● **Task prompt**
Count the lines below that contain the word "never" and give only the number.
- - - - -
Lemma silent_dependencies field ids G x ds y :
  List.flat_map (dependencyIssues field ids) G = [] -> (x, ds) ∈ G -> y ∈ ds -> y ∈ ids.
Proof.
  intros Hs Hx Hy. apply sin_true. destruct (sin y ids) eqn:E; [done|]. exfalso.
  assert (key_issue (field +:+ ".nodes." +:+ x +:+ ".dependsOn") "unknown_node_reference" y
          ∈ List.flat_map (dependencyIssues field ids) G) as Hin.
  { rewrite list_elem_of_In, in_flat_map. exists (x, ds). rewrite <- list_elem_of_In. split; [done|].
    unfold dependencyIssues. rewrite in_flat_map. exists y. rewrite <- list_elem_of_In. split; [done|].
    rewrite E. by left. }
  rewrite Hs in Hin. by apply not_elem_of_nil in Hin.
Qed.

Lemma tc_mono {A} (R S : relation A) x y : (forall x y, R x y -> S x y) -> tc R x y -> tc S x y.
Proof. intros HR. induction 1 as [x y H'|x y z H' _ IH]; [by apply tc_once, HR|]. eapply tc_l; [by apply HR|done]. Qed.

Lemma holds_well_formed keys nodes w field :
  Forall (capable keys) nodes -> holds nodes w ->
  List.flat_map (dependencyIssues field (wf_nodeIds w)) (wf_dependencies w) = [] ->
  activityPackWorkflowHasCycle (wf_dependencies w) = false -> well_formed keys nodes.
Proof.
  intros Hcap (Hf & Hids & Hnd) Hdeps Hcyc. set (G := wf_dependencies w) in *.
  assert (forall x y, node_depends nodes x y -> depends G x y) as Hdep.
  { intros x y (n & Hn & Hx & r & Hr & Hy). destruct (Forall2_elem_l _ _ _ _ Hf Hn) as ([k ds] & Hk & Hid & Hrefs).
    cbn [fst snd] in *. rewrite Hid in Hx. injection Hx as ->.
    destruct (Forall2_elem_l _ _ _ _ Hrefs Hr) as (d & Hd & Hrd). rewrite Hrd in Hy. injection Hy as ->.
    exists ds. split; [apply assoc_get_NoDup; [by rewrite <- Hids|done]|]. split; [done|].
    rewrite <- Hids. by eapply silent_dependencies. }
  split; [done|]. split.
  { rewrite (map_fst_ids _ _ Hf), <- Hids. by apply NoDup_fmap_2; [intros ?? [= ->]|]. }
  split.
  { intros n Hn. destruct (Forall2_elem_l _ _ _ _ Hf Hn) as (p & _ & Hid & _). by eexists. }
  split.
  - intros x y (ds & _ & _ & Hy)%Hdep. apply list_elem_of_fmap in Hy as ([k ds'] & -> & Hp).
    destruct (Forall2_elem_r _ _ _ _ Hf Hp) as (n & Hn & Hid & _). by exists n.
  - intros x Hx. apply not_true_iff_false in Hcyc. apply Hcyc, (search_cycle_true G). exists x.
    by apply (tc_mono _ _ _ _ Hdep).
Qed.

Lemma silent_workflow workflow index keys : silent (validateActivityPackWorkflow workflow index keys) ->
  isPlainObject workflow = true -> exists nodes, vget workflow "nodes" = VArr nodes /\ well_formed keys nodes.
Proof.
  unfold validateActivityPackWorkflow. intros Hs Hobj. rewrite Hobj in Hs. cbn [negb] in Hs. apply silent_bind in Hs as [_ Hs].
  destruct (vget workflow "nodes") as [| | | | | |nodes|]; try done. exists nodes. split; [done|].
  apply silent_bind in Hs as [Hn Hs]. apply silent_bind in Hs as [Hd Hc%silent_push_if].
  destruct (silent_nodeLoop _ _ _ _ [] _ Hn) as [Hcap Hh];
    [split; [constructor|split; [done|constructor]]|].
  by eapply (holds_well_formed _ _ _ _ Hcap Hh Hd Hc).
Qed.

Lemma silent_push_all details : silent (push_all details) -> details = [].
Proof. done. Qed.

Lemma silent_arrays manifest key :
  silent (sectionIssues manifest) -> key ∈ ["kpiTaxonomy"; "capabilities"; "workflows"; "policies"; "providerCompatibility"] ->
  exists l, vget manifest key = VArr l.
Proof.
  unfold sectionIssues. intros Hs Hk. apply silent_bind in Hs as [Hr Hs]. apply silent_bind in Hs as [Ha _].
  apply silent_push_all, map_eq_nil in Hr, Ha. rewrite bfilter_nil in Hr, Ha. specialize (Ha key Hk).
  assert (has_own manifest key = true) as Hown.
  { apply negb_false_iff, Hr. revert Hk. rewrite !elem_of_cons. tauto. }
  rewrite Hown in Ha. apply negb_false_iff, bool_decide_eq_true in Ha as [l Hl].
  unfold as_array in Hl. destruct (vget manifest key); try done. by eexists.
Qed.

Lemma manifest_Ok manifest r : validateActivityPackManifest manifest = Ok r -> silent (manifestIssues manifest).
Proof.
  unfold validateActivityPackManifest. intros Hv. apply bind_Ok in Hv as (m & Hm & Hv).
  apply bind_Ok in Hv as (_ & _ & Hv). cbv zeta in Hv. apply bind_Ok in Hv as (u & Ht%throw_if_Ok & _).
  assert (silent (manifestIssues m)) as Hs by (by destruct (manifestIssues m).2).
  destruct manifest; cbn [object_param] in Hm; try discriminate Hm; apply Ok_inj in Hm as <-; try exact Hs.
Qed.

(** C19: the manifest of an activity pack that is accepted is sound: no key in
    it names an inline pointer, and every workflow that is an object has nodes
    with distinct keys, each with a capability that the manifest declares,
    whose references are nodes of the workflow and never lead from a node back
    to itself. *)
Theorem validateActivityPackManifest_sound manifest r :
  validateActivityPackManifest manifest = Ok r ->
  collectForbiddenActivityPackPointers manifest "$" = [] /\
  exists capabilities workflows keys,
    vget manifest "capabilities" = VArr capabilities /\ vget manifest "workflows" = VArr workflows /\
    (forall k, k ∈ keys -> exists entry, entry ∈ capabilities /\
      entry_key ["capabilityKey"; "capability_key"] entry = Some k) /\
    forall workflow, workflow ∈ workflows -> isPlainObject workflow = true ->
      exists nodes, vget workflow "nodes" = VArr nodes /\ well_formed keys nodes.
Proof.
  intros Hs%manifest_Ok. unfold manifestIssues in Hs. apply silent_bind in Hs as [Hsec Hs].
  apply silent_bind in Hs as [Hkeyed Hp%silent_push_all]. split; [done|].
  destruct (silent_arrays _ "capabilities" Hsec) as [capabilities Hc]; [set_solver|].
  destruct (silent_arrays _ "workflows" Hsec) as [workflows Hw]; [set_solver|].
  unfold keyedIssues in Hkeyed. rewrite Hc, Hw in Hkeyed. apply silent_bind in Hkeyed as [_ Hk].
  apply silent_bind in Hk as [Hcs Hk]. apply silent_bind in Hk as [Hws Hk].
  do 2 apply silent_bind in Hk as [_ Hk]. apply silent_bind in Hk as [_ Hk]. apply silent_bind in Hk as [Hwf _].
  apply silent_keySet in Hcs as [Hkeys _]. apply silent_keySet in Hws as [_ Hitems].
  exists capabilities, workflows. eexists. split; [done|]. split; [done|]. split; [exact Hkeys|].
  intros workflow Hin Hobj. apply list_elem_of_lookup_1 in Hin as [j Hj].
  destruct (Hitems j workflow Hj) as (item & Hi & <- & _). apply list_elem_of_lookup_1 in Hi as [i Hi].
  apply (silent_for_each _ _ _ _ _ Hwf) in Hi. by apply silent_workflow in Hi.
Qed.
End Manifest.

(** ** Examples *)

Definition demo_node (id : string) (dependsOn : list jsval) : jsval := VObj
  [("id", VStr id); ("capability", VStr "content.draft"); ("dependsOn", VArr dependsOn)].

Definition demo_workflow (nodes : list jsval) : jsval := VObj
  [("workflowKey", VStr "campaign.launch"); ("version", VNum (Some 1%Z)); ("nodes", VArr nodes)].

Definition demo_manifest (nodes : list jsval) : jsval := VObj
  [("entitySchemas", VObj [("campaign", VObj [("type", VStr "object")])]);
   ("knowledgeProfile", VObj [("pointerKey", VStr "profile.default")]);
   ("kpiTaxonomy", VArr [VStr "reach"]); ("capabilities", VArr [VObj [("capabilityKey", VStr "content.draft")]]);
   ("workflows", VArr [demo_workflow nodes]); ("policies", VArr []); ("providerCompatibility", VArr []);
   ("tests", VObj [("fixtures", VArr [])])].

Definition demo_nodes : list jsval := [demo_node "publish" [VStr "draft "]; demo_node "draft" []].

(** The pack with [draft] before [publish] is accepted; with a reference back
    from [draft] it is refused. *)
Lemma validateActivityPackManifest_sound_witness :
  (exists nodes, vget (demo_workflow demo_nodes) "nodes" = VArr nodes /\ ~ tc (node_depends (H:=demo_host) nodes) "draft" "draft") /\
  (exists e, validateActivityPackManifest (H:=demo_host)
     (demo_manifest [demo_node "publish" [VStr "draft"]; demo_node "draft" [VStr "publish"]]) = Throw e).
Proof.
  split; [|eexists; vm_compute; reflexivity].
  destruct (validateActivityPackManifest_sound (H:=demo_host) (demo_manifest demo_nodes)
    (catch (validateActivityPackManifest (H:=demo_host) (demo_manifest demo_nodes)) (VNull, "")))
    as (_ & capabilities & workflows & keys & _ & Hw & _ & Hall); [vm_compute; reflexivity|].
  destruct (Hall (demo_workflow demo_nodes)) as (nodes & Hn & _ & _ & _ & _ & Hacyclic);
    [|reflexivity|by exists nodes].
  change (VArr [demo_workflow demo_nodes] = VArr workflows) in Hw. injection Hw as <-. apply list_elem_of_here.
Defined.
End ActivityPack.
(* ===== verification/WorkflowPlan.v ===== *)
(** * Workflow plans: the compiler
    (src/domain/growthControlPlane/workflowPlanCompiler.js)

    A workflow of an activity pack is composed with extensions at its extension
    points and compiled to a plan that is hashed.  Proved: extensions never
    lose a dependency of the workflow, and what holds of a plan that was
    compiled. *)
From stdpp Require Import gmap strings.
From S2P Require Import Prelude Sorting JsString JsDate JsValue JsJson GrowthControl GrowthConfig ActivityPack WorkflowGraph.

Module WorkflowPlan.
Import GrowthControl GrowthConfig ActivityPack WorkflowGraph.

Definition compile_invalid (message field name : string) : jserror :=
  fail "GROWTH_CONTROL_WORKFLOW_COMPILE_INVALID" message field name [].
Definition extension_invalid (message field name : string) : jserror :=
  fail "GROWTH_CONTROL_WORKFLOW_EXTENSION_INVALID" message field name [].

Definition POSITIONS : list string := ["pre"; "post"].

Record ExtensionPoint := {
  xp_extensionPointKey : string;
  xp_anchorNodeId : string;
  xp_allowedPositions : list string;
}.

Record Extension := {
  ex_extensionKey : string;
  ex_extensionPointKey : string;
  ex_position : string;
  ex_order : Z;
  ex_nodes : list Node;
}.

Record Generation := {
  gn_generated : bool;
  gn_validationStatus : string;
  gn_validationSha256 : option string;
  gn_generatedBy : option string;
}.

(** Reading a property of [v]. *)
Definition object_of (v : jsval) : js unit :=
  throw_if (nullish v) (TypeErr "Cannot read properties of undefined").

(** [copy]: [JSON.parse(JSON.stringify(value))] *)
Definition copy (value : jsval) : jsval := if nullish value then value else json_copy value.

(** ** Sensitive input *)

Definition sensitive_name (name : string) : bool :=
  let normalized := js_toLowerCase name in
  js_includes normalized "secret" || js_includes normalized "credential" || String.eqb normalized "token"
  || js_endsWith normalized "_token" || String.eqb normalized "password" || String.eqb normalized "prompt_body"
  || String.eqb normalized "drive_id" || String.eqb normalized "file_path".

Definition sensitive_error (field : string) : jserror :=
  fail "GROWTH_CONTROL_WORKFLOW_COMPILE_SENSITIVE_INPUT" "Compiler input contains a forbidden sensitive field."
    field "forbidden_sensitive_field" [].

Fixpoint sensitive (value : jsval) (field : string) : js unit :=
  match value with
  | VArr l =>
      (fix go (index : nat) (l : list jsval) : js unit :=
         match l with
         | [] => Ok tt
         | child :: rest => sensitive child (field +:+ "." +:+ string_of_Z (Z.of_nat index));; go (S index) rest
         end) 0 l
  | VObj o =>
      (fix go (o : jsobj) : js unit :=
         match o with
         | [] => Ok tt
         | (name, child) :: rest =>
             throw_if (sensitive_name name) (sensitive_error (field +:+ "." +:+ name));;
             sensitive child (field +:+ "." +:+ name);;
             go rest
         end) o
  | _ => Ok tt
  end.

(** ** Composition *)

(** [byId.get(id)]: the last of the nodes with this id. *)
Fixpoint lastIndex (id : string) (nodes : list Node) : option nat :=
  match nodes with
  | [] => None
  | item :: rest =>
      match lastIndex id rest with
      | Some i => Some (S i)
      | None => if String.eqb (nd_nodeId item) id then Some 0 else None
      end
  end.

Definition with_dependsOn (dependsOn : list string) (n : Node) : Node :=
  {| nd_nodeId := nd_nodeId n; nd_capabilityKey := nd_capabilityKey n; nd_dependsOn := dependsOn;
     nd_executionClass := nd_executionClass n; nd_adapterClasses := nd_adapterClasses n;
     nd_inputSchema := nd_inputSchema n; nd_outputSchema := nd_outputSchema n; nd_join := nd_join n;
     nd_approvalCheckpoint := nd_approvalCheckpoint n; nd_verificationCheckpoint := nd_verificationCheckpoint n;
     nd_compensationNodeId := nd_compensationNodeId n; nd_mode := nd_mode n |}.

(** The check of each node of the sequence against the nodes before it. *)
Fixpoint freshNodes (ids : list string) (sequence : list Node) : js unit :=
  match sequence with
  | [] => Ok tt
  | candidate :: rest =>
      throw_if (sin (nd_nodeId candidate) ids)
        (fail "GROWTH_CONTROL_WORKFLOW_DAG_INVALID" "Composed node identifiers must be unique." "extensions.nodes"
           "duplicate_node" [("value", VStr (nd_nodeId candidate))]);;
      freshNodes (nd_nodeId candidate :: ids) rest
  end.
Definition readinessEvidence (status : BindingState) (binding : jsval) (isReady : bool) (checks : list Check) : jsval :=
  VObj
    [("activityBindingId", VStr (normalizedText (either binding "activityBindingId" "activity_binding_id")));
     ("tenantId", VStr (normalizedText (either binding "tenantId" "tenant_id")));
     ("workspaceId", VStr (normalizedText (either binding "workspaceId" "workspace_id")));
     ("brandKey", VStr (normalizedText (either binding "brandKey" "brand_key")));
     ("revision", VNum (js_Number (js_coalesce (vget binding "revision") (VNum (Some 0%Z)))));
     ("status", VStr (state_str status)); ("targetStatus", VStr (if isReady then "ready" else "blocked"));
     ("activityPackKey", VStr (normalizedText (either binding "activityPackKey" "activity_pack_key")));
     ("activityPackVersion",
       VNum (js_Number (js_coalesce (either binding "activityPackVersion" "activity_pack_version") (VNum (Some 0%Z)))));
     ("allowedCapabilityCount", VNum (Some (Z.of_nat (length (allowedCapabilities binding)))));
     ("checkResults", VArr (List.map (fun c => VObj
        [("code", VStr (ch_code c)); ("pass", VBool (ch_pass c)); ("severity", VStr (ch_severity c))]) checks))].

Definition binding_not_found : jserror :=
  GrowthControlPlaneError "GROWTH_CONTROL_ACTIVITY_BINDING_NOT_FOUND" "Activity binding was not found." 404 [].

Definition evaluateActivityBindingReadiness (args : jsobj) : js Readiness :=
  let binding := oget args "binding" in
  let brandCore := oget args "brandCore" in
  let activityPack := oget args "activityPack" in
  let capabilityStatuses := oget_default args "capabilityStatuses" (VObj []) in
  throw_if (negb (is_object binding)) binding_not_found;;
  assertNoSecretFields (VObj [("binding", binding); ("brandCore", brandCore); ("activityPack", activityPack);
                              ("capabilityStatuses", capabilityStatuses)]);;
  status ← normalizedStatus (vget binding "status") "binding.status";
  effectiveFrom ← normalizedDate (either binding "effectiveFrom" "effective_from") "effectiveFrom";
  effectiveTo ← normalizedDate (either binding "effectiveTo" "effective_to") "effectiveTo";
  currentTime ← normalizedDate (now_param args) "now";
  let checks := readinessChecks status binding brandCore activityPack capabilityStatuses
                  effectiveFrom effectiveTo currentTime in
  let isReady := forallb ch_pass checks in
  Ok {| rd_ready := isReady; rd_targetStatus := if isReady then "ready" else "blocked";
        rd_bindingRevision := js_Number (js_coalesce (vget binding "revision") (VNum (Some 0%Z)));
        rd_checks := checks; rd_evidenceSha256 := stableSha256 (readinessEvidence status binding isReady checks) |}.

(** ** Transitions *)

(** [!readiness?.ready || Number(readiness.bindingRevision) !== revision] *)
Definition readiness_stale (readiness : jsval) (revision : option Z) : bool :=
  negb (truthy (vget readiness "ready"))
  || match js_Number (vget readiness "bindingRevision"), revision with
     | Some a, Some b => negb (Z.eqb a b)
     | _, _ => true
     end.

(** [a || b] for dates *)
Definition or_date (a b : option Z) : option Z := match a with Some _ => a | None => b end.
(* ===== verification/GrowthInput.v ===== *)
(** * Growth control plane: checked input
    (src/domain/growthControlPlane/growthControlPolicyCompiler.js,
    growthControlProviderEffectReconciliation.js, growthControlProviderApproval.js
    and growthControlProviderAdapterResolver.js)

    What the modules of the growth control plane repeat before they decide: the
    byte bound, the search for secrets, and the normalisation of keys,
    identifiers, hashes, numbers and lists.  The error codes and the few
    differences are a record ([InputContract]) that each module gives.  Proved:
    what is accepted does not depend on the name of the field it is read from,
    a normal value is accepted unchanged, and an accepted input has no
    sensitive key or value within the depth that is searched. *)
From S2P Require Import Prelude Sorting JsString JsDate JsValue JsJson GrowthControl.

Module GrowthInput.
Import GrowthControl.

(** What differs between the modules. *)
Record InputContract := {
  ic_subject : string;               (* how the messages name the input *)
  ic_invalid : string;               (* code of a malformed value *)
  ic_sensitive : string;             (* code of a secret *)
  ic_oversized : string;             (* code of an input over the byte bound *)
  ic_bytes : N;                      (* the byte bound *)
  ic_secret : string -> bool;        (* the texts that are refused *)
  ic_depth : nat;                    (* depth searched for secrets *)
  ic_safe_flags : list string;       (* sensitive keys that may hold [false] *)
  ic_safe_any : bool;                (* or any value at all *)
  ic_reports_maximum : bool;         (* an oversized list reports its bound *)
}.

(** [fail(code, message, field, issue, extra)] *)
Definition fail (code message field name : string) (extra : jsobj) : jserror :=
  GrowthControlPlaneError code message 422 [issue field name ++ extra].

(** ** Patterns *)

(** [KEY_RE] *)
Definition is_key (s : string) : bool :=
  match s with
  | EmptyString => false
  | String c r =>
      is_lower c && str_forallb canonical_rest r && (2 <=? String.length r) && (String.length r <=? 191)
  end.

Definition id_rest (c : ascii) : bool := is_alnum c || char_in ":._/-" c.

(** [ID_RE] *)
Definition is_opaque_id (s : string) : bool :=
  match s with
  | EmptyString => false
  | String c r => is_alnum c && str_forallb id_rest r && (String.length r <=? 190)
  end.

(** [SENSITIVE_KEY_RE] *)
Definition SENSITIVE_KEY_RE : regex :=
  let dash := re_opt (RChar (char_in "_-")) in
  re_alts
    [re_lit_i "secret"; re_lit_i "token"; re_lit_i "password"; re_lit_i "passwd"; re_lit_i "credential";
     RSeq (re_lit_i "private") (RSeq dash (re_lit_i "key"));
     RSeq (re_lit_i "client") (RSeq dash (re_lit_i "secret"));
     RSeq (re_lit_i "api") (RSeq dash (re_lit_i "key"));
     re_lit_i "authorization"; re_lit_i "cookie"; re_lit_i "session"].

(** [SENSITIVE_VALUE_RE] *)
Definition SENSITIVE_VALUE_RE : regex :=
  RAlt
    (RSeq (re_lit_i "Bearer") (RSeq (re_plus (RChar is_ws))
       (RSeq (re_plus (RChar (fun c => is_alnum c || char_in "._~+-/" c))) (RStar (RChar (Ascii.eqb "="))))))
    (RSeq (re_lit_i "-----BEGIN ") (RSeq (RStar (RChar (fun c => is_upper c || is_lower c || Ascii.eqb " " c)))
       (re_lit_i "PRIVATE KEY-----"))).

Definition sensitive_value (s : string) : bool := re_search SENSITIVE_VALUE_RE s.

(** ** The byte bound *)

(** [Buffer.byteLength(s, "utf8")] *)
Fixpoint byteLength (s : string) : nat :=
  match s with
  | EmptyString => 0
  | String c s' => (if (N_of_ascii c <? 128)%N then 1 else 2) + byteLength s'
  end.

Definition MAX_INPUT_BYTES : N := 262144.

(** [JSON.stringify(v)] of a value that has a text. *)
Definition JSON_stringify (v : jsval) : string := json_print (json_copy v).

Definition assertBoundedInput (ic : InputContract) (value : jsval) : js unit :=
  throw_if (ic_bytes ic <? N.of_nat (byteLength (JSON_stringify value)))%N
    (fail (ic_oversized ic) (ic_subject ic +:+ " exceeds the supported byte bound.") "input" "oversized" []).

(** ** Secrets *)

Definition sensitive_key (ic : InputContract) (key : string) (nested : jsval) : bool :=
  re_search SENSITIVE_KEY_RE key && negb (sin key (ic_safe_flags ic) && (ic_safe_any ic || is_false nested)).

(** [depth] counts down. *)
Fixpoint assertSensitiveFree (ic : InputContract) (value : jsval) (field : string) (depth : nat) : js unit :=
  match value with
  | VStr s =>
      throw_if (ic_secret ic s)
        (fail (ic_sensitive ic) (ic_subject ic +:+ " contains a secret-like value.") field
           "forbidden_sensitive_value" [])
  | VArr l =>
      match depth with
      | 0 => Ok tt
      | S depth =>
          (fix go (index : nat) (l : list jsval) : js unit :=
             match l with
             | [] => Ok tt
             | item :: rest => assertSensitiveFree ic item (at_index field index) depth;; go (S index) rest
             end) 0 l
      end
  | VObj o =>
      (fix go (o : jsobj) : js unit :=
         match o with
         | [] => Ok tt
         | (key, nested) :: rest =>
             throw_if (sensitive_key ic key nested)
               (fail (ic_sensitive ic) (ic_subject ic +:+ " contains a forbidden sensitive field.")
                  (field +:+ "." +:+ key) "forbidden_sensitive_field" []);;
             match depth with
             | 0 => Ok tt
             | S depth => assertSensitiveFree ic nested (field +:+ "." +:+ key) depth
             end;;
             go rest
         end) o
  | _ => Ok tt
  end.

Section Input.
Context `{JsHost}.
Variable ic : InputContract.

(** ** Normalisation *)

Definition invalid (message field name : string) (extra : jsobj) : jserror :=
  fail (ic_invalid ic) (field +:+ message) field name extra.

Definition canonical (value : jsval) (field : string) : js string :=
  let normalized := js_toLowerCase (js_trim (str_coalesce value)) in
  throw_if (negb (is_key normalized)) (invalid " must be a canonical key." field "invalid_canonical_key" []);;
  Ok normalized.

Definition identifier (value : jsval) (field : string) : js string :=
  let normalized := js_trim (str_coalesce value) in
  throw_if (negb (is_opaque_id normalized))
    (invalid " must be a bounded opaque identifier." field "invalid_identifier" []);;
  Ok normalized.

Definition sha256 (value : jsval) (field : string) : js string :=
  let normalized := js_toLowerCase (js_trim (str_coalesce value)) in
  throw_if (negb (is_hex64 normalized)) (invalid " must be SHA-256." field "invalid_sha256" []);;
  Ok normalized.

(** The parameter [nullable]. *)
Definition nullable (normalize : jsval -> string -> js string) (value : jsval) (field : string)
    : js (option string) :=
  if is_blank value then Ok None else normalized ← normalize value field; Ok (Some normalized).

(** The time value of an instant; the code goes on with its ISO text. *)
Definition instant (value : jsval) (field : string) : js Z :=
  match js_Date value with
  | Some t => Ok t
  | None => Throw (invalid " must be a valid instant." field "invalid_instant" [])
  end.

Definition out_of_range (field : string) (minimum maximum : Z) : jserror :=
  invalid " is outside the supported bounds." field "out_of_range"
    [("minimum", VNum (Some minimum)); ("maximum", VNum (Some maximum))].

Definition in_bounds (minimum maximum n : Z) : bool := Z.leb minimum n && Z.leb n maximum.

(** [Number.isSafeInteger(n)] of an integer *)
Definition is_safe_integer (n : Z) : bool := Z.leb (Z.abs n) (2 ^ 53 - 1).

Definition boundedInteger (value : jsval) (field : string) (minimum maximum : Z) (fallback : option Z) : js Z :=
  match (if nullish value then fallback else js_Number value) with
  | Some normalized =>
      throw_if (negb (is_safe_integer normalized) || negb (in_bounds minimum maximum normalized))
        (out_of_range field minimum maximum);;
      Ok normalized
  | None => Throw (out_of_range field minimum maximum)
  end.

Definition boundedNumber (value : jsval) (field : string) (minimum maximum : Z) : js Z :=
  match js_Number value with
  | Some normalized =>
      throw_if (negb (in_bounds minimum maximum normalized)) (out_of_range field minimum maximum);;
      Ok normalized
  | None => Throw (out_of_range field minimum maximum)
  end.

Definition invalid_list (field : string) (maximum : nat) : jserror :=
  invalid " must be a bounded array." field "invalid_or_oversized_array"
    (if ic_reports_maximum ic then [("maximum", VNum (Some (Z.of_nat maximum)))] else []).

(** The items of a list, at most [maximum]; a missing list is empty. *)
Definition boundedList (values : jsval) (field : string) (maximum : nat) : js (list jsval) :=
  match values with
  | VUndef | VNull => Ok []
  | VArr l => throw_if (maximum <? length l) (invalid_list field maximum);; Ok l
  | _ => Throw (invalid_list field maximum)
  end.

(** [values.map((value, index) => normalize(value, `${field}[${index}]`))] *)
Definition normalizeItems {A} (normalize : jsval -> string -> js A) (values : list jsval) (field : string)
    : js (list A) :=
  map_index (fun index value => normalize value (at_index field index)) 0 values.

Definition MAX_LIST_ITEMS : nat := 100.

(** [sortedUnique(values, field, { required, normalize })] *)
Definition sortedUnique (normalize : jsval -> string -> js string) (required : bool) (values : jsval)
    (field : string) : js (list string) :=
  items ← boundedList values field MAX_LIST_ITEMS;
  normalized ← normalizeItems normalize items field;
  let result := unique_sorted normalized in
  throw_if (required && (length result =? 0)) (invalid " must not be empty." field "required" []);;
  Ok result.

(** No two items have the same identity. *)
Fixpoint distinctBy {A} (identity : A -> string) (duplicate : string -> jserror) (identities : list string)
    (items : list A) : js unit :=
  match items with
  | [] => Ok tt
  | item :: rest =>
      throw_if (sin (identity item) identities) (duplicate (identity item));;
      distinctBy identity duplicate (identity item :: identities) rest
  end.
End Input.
- - - - -
● **Task response**
2